The A.V. Club's Kevin McFarland gave the episode a "B" grade and wrote, "Even though I'm warming up to Grimm and laughing at some nice one-liners while I enjoy the fairy tale retellings, those big questions from the pilot are still floating somewhere in the back of my mind. Personally, I find it easy to disregard the overarching questions when Nick and Hank are investigating a case on their own, or whenever Eddie Monroe shows up. But whenever Captain Renard slinks in (and he was in the background of a few scenes tonight), it always highlights that there is a glass ceiling on this show that feels impenetrable at the moment because the show continues to ignore the lingering big questions inherent in the premise and pilot episode. No matter how compellingly the fractured fairy tales unfold, there was a lot of backstory in that first hour that has only reappeared in flashes. 'Beeware,' the best episode of the series so far, managed to tell a story related to the creature world Nick was discovering while he and Hank investigated a case, but no other episode has struck the right blend since."
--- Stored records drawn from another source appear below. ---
(* ===== verification/ClientInv.v ===== *)
(** * The transports' reader is safe

    For every transport that satisfies the laws: from a well-formed state the
    reader handles whatever bytes the hub sends without undefined behaviour
    and leaves a well-formed state, provided no frame among them carries more
    advertising data than [report_adv] has room for. *)

From stdpp Require Import base list numbers option.
From Stdlib Require Import ZArith Lia.
From S2P Require Import Prelude Wire Framing LLState LLEmit LLCmd LLAir LLInv LLProps LLFrame.
From S2P Require Import Client ClientProps.

(** A payload the core can take in any state. *)
Definition payload_safe (p : list Z) : Prop :=
  is_frame p = true → agrees p = true → ll_type (payload_hdr p) = VBT_LL_ADV →
  ad_len_of (payload_pdu p) (zlen (payload_pdu p)) ≤ 30.
#[export] Instance payload_safe_dec p : Decision (payload_safe p).
Proof. unfold payload_safe. apply _. Defined.

(** Every payload the reader finds in [d] is such. *)
Definition stream_safe (d : list Z) : Prop :=
  ∀ ps rest, Forall payload_ok ps → d = concat (map wire ps) ++ rest → Forall payload_safe ps.

(** Any bytes are a sequence of payloads and a rest the reader stops at. *)
Lemma split_any d :
  bytes_ok d → ∃ ps rest, Forall payload_ok ps ∧ settled rest ∧ d = concat (map wire ps) ++ rest.
Proof.
  remember (length d) as n eqn:Hn. revert d Hn.
  induction (lt_wf n) as [n _ IH]. intros d -> Hb.
  destruct (decide (zlen d < 4)) as [H4|H4].
  { exists [], d. split_and!; [done| |done]. left. by left. }
  destruct (decide (VBT_MAX_MSG_SIZE < of_be32 (take 4 d))) as [Ho|Ho].
  { exists [], d. split_and!; [done| |done]. right. split; lia. }
  destruct (decide (zlen d < 4 + of_be32 (take 4 d))) as [Hs|Hs].
  { exists [], d. split_and!; [done| |done]. left. right. lia. }
  set (k := of_be32 (take 4 d)) in *. set (p := slice 4 k d).
  assert (0 ≤ k) as Hk.
  { unfold k, of_be32. apply le_join_range, Forall_rev, Forall_take, Hb. }
  assert (zlen p = k) as Hp by (apply zlen_slice; lia).
  assert (d = wire p ++ drop (Z.to_nat (4 + k)) d) as Hd.
  { unfold wire. rewrite Hp. unfold k at 1.
    assert (be32 (of_be32 (take 4 d)) = take 4 d) as ->.
    { unfold be32, of_be32. assert (length (rev (take 4 d)) = 4%nat) as Hl4.
      { rewrite length_rev, length_take. unfold zlen in *. lia. }
      rewrite <- Hl4 at 1. rewrite le_split_join by (apply Forall_rev, Forall_take, Hb).
      apply rev_involutive. }
    unfold p, slice. rewrite <- app_assoc. change (Z.to_nat 4) with 4%nat.
    replace (Z.to_nat (4 + k)) with (4 + Z.to_nat k)%nat by lia.
    by rewrite <- drop_drop, take_drop, take_drop. }
  destruct (IH (length (drop (Z.to_nat (4 + k)) d))) with (d := drop (Z.to_nat (4 + k)) d)
    as (ps & rest & Hps & Hr & E); [|done|by apply Forall_drop|].
  { rewrite length_drop. unfold zlen in *. lia. }
  exists (p :: ps), rest. split_and!; [|done|].
  - apply Forall_cons_2; [|done]. split; [by apply Forall_take, Forall_drop|lia].
  - cbn [map concat]. by rewrite <- app_assoc, <- E.
Qed.

Section Safe.
Context {T : Type} `{TransportLaws T}.
Implicit Types (t : T).

Record client_ok t : Prop := ClientOk {
  clok_transport : transport_ok t;
  clok_ll : ll_ok (cl_ll (client_of t));
  clok_rx : ∃ d, pending_rx d t ∧ zlen d < VBT_RXBUF_SIZE
}.

Lemma callbacks_safe outs t :
  transport_ok t → Forall out_ok outs →
  ∃ t' o, for_each outs callback t = Ok (tt, t', o) ∧ transport_ok t' ∧ client_of t' = client_of t.
Proof.
  revert t. induction outs as [|w outs IH]; intros t Ht Ho; [by exists t, []|].
  apply Forall_cons_1 in Ho as [Hw Ho]. cbn [for_each].
  destruct (callback_safe w t Ht Hw) as (t1 & o1 & E1 & Ht1).
  destruct (blind_keeps _ _ _ _ _ _ (λ s, callback_client w (client_of t) s) (set_client_same t) E1)
    as [s0 Es].
  destruct (IH t1 Ht1 Ho) as (t2 & o2 & E2 & Ht2 & Hc2). exists t2, (o1 ++ o2).
  rewrite (bind_ok _ _ _ _ _ _ E1), E2. split_and!; [done..|]. by rewrite Hc2, Es, client_set.
Qed.

(** A call into the core. *)
Lemma core_safe (m : LL unit) t :
  client_ok t → llsafe m (cl_ll (client_of t)) nopost →
  ∃ t' o, core m t = Ok (tt, t', o) ∧ client_ok t' ∧
    cl_rxbuf (client_of t') = cl_rxbuf (client_of t) ∧
    cl_rxused (client_of t') = cl_rxused (client_of t).
Proof.
  intros Hc (x & ll & outs & Em & Hll & Hout & _)%wp_elim. unfold core. rewrite Em.
  destruct (callbacks_safe outs (set_client (set_cl_ll ll (client_of t)) t))
    as (t' & o & -> & Ht' & Hcl); [by apply transport_ok_client, Hc|done|].
  rewrite client_set in Hcl. exists t', o. split_and!; [done| |by rewrite Hcl..].
  split; [done|by rewrite Hcl|]. destruct (clok_rx _ Hc) as (d & [? ?] & ?). exists d.
  unfold pending_rx. by rewrite Hcl.
Qed.

Lemma upd_client_ok g t :
  client_ok t → cl_ll (g (client_of t)) = cl_ll (client_of t) →
  cl_rxbuf (g (client_of t)) = cl_rxbuf (client_of t) →
  cl_rxused (g (client_of t)) = cl_rxused (client_of t) →
  client_ok (set_client (g (client_of t)) t).
Proof.
  intros [Ht Hl (d & [Hu Hb] & Hd)] E1 E2 E3. split.
  - by apply transport_ok_client.
  - by rewrite client_set, E1.
  - exists d. unfold pending_rx. by rewrite client_set, E2, E3.
Qed.

Lemma take_payload_safe p t :
  client_ok t → bytes_ok p → payload_safe p →
  ∃ t' o, take_payload p t = Ok (tt, t', o) ∧ client_ok t'.
Proof.
  intros Hc Hb Hs. unfold take_payload.
  destruct (is_frame p) eqn:Ef; [|by exists t, []]. cbn [when].
  assert (∃ t1 o1, when (agrees p) (core (vbt_ll_pdu_from_medium (payload_hdr p) (payload_pdu p)
    (zlen (payload_pdu p)))) t = Ok (tt, t1, o1) ∧ client_ok t1) as (t1 & o1 & E1 & Hc1).
  { destruct (agrees p) eqn:Ea; [|by exists t, []]. cbn [when].
    destruct (core_safe (vbt_ll_pdu_from_medium (payload_hdr p) (payload_pdu p)
      (zlen (payload_pdu p))) t Hc) as (t1 & o1 & ? & ? & _); [|by exists t1, o1].
    apply vbt_ll_pdu_from_medium_safe; [apply Hc|by apply Forall_drop|done|].
    intros Ht _. by apply Hs. }
  rewrite (bind_ok _ _ _ _ _ _ E1). destruct (counted _); cbn [when].
  - eexists _, _. split; [done|]. by apply upd_client_ok.
  - by eexists _, _.
Qed.

Lemma feed_safe ps t :
  client_ok t → Forall payload_ok ps → Forall payload_safe ps →
  ∃ t' o, feed ps t = Ok (tt, t', o) ∧ client_ok t'.
Proof.
  revert t. induction ps as [|p ps IH]; intros t Hc Hps Hs; [by exists t, []|].
  apply Forall_cons_1 in Hps as [[Hb _] Hps]. apply Forall_cons_1 in Hs as [Hs Hss].
  unfold feed. cbn [for_each]. destruct (take_payload_safe p t Hc Hb Hs) as (t1 & o1 & E1 & Hc1).
  rewrite (bind_ok _ _ _ _ _ _ E1). destruct (IH t1 Hc1 Hps Hss) as (t2 & o2 & E2 & Hc2).
  unfold feed in E2. rewrite E2. by eexists _, _.
Qed.

Lemma residue_room rest : settled rest → zlen (residue rest) < VBT_RXBUF_SIZE.
Proof using.
  intros [Hi|Ho].
  - rewrite residue_incomplete by done. by apply incomplete_room.
  - unfold residue. by rewrite bool_decide_true.
Qed.

(** The bytes of [d] and a read of [l] are handled. *)
Lemma client_input_safe d l t :
  client_ok t → pending_rx d t → bytes_ok l → zlen l ≤ VBT_RXBUF_SIZE - zlen d →
  stream_safe (d ++ l) →
  ∃ t' o, client_input l t = Ok (tt, t', o) ∧ client_ok t'.
Proof.
  intros Hc Hp Hl Hroom Hs.
  assert (zlen d < VBT_RXBUF_SIZE) as Hlt.
  { destruct (clok_rx _ Hc) as (d' & [Hu' _] & Hd'). destruct Hp as [Hu _]. lia. }
  pose proof (holds_bytes _ _ (proj2 Hp)) as Hd.
  destruct (split_any (d ++ l)) as (ps & rest & Hps & Hr & E); [by apply Forall_app_2|].
  pose proof (client_input_run d l ps rest t Hp ltac:(lia) Hlt Hl Hps Hr E) as Hrun.
  destruct (feed_safe ps t Hc Hps (Hs _ _ Hps E)) as (t1 & o1 & E1 & Hc1).
  unfold leaves in Hrun. rewrite E1 in Hrun. destruct Hrun as (b & -> & Hh).
  eexists _, _. split; [done|]. split.
  - unfold set_rx. apply transport_ok_client, Hc1.
  - rewrite client_of_rx. apply Hc1.
  - exists (residue rest). split; [by apply pending_rx_set|by apply residue_room].
Qed.

(** A property of the rest of the state that the callbacks keep is kept by
    the calls into the core. *)
Section Keep.
Context (P : T → Prop).
Context (Hset : ∀ c t, P t → P (set_client c t)).
Context (Hcall : ∀ w t t' o, P t → callback w t = Ok (tt, t', o) → P t').

Lemma callbacks_keep outs t t' o : P t → for_each outs callback t = Ok (tt, t', o) → P t'.
Proof using Hcall.
  revert t o. induction outs as [|w outs IH]; intros t o Ht E; cbn [for_each] in E.
  { injection E as <- _. done. }
  destruct (callback w t) as [[[[] t1] o1]|] eqn:E1; [|by rewrite (bind_fault _ _ _ _ E1) in E].
  rewrite (bind_ok _ _ _ _ _ _ E1) in E.
  destruct (for_each outs callback t1) as [[[[] t2] o2]|] eqn:E2; [|done]. injection E as <- _.
  eauto.
Qed.

Lemma core_keep m t t' o : P t → core m t = Ok (tt, t', o) → P t'.
Proof using Hset Hcall.
  unfold core. intros Ht E. destruct (m _) as [[[x ll] outs]|]; [|done].
  eapply callbacks_keep; [|exact E]. by apply Hset.
Qed.
End Keep.

(** ** Programs of a transport *)

(** [m] ends, in a well-formed state that satisfies [Q]. *)
Definition tsafe {A} (m : cmd T pev A) t (Q : T → Prop) : Prop :=
  ∃ a t' o, m t = Ok (a, t', o) ∧ client_ok t' ∧ Q t'.

Lemma tsafe_bind {A B} (m : cmd T pev A) (k : A → cmd T pev B) t P Q :
  tsafe m t P → (∀ a t', client_ok t' → P t' → tsafe (k a) t' Q) → tsafe (m ≫= k) t Q.
Proof.
  intros (a & t1 & o1 & E1 & Ht1 & HP) Hk. destruct (Hk a t1 Ht1 HP) as (b & t2 & o2 & E2 & Ht2 & HQ).
  exists b, t2, (o1 ++ o2). split_and!; [|done..]. by rewrite (bind_ok _ _ _ _ _ _ E1), E2.
Qed.
(** The same, with what is known of the run of [m]. *)
Lemma tsafe_bind_run {A B} (m : cmd T pev A) (k : A → cmd T pev B) t P Q :
  tsafe m t P → (∀ a t' o, m t = Ok (a, t', o) → client_ok t' → tsafe (k a) t' Q) →
  tsafe (m ≫= k) t Q.
Proof.
  intros (a & t1 & o1 & E1 & Ht1 & _) Hk. destruct (Hk a t1 o1 E1 Ht1) as (b & t2 & o2 & E2 & Ht2 & HQ).
  exists b, t2, (o1 ++ o2). split_and!; [|done..]. by rewrite (bind_ok _ _ _ _ _ _ E1), E2.
Qed.
Lemma tsafe_when b (m : cmd T pev unit) t (Q : T → Prop) :
  client_ok t → Q t → (b = true → tsafe m t Q) → tsafe (when b m) t Q.
Proof. intros ?? Hm. destruct b; [by apply Hm|]. by exists tt, t, []. Qed.
Lemma tsafe_modify f t (Q : T → Prop) : client_ok (f t) → Q (f t) → tsafe (modify f) t Q.
Proof. intros. by eexists _, _, _. Qed.
Lemma tsafe_emit w t (Q : T → Prop) : client_ok t → Q t → tsafe (emit w) t Q.
Proof. intros. by eexists _, _, _. Qed.
Lemma tsafe_ret {A} (a : A) t (Q : T → Prop) : client_ok t → Q t → tsafe (mret a) t Q.
Proof. intros. by eexists _, _, _. Qed.
Lemma tsafe_get {A} (k : T → cmd T pev A) t Q : tsafe (k t) t Q → tsafe (get ≫= k) t Q.
Proof. intros (a & t' & o & E & H'). exists a, t', o. by rewrite bind_get. Qed.
Lemma tsafe_for_each {A} (l : list A) (f : A → cmd T pev unit) t (Q : T → Prop) :
  client_ok t → Q t → (∀ x t', x ∈ l → client_ok t' → Q t' → tsafe (f x) t' Q) →
  tsafe (for_each l f) t Q.
Proof.
  revert t. induction l as [|x l IH]; intros t Ht HQ Hf; cbn [for_each]; [by apply tsafe_ret|].
  apply (tsafe_bind _ _ _ Q); [apply Hf; [left|done..]|]. intros _ t1 Ht1 HQ1.
  apply IH; [done..|]. intros y t' Hy. apply Hf. by right.
Qed.

(** The bytes received and not yet handled. *)
Definition rx_held (c : client) : list Z := take (Z.to_nat (cl_rxused c)) (cl_rxbuf c).

Lemma pending_rx_held t d : pending_rx d t → rx_held (client_of t) = d.
Proof.
  intros [Hu (_ & _ & tail & Hb)]. unfold rx_held. rewrite Hu, Hb. unfold zlen.
  rewrite Nat2Z.id. apply take_app_length.
Qed.

(** What a read on the medium may return: bytes, no more than asked for, that
    hold no frame the core cannot take. *)
Definition medium_ok (c : client) (r : os_read) : Prop :=
  match r with
  | RdBytes l => bytes_ok l ∧ zlen l ≤ VBT_RXBUF_SIZE - cl_rxused c ∧ stream_safe (rx_held c ++ l)
  | _ => True
  end.

Lemma client_read_safe l t :
  client_ok t → medium_ok (client_of t) (RdBytes l) → tsafe (client_input l) t (λ _, True).
Proof.
  intros Ht (Hb & Hl & Hs). destruct (clok_rx _ Ht) as (d & Hp & Hd).
  rewrite (pending_rx_held t _ Hp) in Hs. rewrite (proj1 Hp) in Hl.
  destruct (client_input_safe d l t Ht Hp Hb Hl Hs) as (t' & o & E & Ht'). by exists tt, t', o.
Qed.

(** A new connection starts with an empty buffer. *)
Lemma set_rx_empty_ok t : client_ok t → client_ok (set_rx (cl_rxbuf (client_of t)) 0 t).
Proof.
  intros Ht. destruct (clok_rx _ Ht) as (d & [_ (Hb & Hz & _)] & _). split.
  - apply transport_ok_client, Ht.
  - rewrite client_of_rx. apply Ht.
  - exists []. split; [|done]. apply (pending_rx_set []). by split_and!; [| |eexists].
Qed.

Lemma core_tsafe m t :
  client_ok t → llsafe m (cl_ll (client_of t)) nopost →
  tsafe (core m) t (λ t', cl_rxbuf (client_of t') = cl_rxbuf (client_of t) ∧
    cl_rxused (client_of t') = cl_rxused (client_of t)).
Proof.
  intros Ht Hm. destruct (core_safe m t Ht Hm) as (t' & o & E & Ht' & Hk). by exists tt, t', o.
Qed.

(** An HCI packet of [l] in an array of [VBT_MAX_MSG_SIZE] bytes. *)
Lemma hci_tsafe l stale t :
  client_ok t → bytes_ok l → zlen l ≤ VBT_MAX_MSG_SIZE → bytes_ok stale →
  zlen stale = VBT_MAX_MSG_SIZE →
  tsafe (core (vbt_ll_hci_from_host (splice 0 l stale) (zlen l))) t
    (λ t', cl_rxbuf (client_of t') = cl_rxbuf (client_of t) ∧
      cl_rxused (client_of t') = cl_rxused (client_of t)).
Proof.
  intros Ht Hb Hl Hs Hsl. destruct (splice_ok l stale Hb Hs) as [Hsb Hz]; [lia|]. rewrite Hsl in Hz.
  apply core_tsafe; [done|]. apply vbt_ll_hci_from_host_safe; [apply Ht|done|..]; by rewrite Hz.
Qed.
End Safe.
TV Overmind's Shilo Adams wrote, "When talking about Grimms last original episode (which aired in mid-November), I mentioned how badly I wanted the show to fully embrace its dark side, which features a lot of horror movie instincts. What has made Grimm such an interesting show to watch is how visually distinctive it is from (almost) everything else on TV and the show really asserts itself as something different when it piles on the dingy lighting, unique make-up/CGI, and intricately creepy details that keep its other worldly feel alive and kickin'. Simply, allowing Grimm to become a sort-of monster-movie-of-the-week could make for some fun TV."

Nick McHatton from TV Fanatic, gave a 3.9 star rating out of 5, stating: "After what feels like months off the air, Grimm gave us 'Danse Macabre' this week, which brought the Pied Piper into the picture. And, while it was awesome to see this original, deadmaus-esque take, I was left, once again, wanting more. However, there was some improvement from 'Lonelyhearts,' in that there was less sprinkling of overarching plot and a much greater effort in working the overall story go forward. Even if that means it has to involve the forever boring Juliette."